*** PROVIDED DATA Section Begins ***

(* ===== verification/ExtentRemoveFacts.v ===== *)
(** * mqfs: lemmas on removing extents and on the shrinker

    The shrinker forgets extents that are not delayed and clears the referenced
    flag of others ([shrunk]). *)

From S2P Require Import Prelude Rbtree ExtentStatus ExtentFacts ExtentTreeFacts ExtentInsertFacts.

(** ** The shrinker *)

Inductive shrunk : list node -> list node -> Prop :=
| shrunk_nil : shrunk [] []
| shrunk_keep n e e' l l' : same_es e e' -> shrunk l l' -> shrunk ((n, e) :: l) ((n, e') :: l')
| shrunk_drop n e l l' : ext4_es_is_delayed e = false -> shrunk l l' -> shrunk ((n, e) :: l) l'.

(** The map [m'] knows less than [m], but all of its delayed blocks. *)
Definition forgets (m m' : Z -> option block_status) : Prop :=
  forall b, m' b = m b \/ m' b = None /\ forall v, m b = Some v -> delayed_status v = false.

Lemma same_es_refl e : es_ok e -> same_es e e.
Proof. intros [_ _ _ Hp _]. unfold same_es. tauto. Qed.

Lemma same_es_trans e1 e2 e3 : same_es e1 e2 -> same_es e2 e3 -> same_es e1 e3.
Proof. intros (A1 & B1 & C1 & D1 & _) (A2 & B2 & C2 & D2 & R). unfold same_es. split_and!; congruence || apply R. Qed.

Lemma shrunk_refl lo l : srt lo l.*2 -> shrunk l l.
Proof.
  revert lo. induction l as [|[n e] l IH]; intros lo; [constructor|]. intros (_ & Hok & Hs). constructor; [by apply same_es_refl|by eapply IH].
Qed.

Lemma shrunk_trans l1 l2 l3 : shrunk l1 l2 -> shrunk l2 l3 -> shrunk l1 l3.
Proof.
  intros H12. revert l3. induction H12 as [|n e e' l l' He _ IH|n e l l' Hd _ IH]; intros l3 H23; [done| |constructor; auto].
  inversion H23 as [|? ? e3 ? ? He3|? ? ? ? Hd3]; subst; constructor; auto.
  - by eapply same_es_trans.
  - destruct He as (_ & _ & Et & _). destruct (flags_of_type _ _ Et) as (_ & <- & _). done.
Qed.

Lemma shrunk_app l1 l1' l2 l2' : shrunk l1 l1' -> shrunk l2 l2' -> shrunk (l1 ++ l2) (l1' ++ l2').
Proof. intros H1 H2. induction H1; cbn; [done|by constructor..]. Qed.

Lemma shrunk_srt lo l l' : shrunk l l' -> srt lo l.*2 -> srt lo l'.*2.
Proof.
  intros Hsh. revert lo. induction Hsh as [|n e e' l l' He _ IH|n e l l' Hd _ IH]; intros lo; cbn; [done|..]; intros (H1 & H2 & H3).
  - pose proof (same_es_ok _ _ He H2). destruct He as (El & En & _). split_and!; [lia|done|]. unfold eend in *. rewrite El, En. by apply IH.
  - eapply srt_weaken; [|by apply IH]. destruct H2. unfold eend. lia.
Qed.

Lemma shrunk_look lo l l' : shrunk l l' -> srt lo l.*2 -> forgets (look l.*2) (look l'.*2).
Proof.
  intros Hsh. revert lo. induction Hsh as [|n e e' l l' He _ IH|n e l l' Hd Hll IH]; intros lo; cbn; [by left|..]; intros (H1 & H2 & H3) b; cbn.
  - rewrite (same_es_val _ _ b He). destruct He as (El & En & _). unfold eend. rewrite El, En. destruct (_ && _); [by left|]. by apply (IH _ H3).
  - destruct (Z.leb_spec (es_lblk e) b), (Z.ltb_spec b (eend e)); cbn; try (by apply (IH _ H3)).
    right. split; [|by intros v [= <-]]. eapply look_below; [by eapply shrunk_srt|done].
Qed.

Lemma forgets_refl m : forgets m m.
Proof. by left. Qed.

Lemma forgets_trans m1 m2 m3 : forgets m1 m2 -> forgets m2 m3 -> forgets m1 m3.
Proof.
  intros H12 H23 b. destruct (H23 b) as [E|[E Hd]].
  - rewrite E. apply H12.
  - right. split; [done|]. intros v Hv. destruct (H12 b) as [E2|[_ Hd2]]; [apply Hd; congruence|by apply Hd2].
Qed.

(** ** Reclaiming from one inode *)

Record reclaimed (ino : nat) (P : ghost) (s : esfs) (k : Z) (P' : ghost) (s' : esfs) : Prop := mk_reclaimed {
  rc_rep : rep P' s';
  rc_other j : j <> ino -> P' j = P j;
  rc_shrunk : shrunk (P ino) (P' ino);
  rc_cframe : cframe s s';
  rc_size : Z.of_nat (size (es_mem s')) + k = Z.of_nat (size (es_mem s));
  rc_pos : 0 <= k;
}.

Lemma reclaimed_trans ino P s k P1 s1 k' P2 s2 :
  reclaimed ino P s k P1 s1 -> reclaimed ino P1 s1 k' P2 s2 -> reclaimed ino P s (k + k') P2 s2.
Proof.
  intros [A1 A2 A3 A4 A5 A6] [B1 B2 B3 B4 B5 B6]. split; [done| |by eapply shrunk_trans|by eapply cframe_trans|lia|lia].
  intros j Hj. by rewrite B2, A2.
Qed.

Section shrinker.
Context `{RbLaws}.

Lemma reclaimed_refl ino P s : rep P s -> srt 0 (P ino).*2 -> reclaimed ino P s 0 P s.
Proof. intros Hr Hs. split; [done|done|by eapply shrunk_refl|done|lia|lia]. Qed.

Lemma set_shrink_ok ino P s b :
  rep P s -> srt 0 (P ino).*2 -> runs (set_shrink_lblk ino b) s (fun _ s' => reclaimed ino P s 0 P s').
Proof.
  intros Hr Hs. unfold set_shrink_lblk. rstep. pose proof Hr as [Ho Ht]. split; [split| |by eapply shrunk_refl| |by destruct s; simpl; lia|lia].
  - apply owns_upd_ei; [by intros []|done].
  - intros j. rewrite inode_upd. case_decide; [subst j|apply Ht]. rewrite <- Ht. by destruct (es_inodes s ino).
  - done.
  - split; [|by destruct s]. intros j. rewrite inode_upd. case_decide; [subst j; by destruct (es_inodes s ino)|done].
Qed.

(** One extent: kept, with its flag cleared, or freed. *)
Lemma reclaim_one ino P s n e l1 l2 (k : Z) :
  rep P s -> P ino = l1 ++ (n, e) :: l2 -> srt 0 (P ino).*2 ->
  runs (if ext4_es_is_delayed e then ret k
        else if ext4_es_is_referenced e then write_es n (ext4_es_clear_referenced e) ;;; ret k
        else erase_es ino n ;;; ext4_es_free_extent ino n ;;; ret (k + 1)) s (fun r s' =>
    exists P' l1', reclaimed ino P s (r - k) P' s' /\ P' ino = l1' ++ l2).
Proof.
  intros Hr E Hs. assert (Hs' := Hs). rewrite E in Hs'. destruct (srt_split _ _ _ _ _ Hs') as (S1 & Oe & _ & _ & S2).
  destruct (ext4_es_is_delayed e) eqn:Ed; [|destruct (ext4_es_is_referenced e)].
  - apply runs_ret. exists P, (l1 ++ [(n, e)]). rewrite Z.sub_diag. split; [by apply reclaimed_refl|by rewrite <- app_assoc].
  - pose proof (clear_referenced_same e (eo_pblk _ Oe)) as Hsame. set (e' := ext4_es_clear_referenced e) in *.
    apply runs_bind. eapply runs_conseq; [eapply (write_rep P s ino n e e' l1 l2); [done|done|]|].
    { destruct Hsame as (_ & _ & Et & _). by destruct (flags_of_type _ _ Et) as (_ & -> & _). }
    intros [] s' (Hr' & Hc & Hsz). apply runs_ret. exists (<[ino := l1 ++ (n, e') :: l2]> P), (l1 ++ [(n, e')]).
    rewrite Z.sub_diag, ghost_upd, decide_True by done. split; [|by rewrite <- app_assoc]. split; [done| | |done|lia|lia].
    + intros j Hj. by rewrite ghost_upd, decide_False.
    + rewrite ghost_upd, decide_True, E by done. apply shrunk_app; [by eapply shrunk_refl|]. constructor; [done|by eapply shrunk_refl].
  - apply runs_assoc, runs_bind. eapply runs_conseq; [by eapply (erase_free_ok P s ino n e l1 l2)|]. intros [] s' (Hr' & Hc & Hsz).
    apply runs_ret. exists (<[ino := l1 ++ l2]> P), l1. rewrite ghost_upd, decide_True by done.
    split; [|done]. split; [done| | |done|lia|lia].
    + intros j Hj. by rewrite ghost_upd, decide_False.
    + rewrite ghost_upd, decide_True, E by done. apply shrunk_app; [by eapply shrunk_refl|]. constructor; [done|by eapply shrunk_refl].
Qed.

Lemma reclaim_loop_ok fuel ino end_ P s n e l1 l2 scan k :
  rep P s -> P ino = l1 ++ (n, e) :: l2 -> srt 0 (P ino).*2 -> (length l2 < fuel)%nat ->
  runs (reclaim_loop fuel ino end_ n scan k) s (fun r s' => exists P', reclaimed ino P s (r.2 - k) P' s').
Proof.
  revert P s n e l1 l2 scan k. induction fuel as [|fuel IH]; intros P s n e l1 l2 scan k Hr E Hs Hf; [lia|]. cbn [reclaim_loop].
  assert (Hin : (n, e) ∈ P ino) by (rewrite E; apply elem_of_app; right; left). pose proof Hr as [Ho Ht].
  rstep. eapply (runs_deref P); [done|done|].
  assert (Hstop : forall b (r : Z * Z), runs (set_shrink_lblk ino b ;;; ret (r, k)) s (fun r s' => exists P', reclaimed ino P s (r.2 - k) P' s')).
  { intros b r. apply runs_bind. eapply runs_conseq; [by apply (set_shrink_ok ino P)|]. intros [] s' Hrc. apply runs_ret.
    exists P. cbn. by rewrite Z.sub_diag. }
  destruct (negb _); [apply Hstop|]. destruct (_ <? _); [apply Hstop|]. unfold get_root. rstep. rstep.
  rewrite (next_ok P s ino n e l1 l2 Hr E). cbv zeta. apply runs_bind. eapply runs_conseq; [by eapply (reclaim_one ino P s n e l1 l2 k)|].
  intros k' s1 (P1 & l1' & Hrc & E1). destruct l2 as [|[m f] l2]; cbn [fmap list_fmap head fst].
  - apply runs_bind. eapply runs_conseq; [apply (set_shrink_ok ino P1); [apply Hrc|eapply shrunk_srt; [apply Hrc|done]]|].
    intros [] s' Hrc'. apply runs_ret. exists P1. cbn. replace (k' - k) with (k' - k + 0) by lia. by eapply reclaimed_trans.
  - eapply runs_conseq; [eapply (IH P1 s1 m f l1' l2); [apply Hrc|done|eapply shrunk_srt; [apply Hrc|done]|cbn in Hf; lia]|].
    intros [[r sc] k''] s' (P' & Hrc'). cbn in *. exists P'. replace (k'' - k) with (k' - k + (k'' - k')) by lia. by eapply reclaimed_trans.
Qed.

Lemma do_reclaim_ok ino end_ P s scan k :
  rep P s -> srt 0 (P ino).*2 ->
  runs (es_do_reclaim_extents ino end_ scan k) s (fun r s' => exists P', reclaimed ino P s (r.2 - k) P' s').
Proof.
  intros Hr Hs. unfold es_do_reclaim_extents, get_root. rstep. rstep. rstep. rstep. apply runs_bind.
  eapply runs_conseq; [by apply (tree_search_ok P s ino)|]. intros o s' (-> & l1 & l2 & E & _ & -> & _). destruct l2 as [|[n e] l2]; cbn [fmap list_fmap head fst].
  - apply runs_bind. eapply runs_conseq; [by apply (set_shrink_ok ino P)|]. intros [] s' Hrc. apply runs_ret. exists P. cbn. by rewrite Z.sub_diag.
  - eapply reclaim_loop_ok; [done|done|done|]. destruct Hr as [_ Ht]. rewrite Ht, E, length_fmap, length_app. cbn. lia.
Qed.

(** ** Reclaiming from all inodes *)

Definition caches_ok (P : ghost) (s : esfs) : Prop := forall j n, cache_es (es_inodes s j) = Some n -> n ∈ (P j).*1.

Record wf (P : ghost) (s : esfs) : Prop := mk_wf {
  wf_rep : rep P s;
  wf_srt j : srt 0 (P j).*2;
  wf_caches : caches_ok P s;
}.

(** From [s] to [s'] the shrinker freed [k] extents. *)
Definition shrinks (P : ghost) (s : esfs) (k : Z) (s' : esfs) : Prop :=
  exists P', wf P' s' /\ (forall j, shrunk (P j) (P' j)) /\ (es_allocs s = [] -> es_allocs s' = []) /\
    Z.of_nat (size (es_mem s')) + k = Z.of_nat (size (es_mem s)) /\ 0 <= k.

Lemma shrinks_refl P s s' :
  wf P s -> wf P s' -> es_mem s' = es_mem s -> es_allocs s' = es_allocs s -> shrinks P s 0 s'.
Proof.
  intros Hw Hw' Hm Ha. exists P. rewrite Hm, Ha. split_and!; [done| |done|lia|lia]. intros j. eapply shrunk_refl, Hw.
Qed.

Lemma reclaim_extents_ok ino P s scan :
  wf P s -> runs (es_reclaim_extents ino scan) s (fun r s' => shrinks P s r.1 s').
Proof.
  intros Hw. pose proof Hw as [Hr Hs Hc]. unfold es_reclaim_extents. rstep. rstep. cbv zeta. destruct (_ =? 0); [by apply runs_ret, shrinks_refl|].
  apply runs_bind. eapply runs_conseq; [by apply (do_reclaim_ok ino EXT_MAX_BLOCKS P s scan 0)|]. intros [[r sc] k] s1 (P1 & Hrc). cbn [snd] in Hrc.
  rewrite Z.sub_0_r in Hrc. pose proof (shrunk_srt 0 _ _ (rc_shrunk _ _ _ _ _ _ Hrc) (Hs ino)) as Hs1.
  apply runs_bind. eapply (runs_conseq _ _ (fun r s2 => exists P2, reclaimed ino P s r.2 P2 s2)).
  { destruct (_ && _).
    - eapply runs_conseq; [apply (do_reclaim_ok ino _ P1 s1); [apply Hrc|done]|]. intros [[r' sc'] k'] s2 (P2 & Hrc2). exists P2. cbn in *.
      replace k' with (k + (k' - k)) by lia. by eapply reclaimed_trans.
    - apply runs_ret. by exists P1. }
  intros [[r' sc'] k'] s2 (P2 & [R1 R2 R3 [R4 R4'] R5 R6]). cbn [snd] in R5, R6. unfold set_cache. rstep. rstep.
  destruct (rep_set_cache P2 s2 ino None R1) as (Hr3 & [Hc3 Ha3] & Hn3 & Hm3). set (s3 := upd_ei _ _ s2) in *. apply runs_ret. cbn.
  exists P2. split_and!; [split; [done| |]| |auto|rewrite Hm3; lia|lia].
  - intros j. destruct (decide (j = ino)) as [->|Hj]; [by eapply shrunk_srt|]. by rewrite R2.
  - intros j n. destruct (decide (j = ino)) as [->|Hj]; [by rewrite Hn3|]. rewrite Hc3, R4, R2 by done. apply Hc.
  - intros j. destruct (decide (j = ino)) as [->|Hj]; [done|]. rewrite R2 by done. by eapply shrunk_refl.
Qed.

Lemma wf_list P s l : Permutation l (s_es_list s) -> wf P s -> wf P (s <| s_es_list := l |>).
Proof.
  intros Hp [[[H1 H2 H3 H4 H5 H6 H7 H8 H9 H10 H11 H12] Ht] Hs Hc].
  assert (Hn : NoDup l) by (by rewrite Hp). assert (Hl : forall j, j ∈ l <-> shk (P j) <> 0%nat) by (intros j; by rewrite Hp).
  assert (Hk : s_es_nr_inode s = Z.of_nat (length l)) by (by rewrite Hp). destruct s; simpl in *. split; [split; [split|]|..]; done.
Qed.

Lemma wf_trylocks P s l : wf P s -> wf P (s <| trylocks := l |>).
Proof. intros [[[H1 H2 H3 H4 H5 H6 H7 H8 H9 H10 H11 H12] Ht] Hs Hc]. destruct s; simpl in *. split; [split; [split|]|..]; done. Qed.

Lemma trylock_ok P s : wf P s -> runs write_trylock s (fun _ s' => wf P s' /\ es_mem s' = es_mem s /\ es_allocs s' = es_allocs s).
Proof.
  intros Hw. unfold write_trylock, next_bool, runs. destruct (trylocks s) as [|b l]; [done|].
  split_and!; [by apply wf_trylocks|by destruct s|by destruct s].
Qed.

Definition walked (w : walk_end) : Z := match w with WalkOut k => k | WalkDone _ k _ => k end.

*** PROVIDED DATA Section Ends ***

**EXERCISE OBJECTIVE**
Looking back over the data above, restate word for word the lines that begin at the line with "intros Hr E" and end at the line with "assert (Hstop : forall", inclusive.

**SOLUTION TO THE EXERCISE**
  intros Hr E Hs. assert (Hs' := Hs). rewrite E in Hs'. destruct (srt_split _ _ _ _ _ Hs') as (S1 & Oe & _ & _ & S2).
  destruct (ext4_es_is_delayed e) eqn:Ed; [|destruct (ext4_es_is_referenced e)].
  - apply runs_ret. exists P, (l1 ++ [(n, e)]). rewrite Z.sub_diag. split; [by apply reclaimed_refl|by rewrite <- app_assoc].
  - pose proof (clear_referenced_same e (eo_pblk _ Oe)) as Hsame. set (e' := ext4_es_clear_referenced e) in *.
    apply runs_bind. eapply runs_conseq; [eapply (write_rep P s ino n e e' l1 l2); [done|done|]|].
    { destruct Hsame as (_ & _ & Et & _). by destruct (flags_of_type _ _ Et) as (_ & -> & _). }
    intros [] s' (Hr' & Hc & Hsz). apply runs_ret. exists (<[ino := l1 ++ (n, e') :: l2]> P), (l1 ++ [(n, e')]).
    rewrite Z.sub_diag, ghost_upd, decide_True by done. split; [|by rewrite <- app_assoc]. split; [done| | |done|lia|lia].
    + intros j Hj. by rewrite ghost_upd, decide_False.
    + rewrite ghost_upd, decide_True, E by done. apply shrunk_app; [by eapply shrunk_refl|]. constructor; [done|by eapply shrunk_refl].
  - apply runs_assoc, runs_bind. eapply runs_conseq; [by eapply (erase_free_ok P s ino n e l1 l2)|]. intros [] s' (Hr' & Hc & Hsz).
    apply runs_ret. exists (<[ino := l1 ++ l2]> P), l1. rewrite ghost_upd, decide_True by done.
    split; [|done]. split; [done| | |done|lia|lia].
    + intros j Hj. by rewrite ghost_upd, decide_False.
    + rewrite ghost_upd, decide_True, E by done. apply shrunk_app; [by eapply shrunk_refl|]. constructor; [done|by eapply shrunk_refl].
Qed.

Lemma reclaim_loop_ok fuel ino end_ P s n e l1 l2 scan k :
  rep P s -> P ino = l1 ++ (n, e) :: l2 -> srt 0 (P ino).*2 -> (length l2 < fuel)%nat ->
  runs (reclaim_loop fuel ino end_ n scan k) s (fun r s' => exists P', reclaimed ino P s (r.2 - k) P' s').
Proof.
  revert P s n e l1 l2 scan k. induction fuel as [|fuel IH]; intros P s n e l1 l2 scan k Hr E Hs Hf; [lia|]. cbn [reclaim_loop].
  assert (Hin : (n, e) ∈ P ino) by (rewrite E; apply elem_of_app; right; left). pose proof Hr as [Ho Ht].
  rstep. eapply (runs_deref P); [done|done|].
  assert (Hstop : forall b (r : Z * Z), runs (set_shrink_lblk ino b ;;; ret (r, k)) s (fun r s' => exists P', reclaimed ino P s (r.2 - k) P' s')).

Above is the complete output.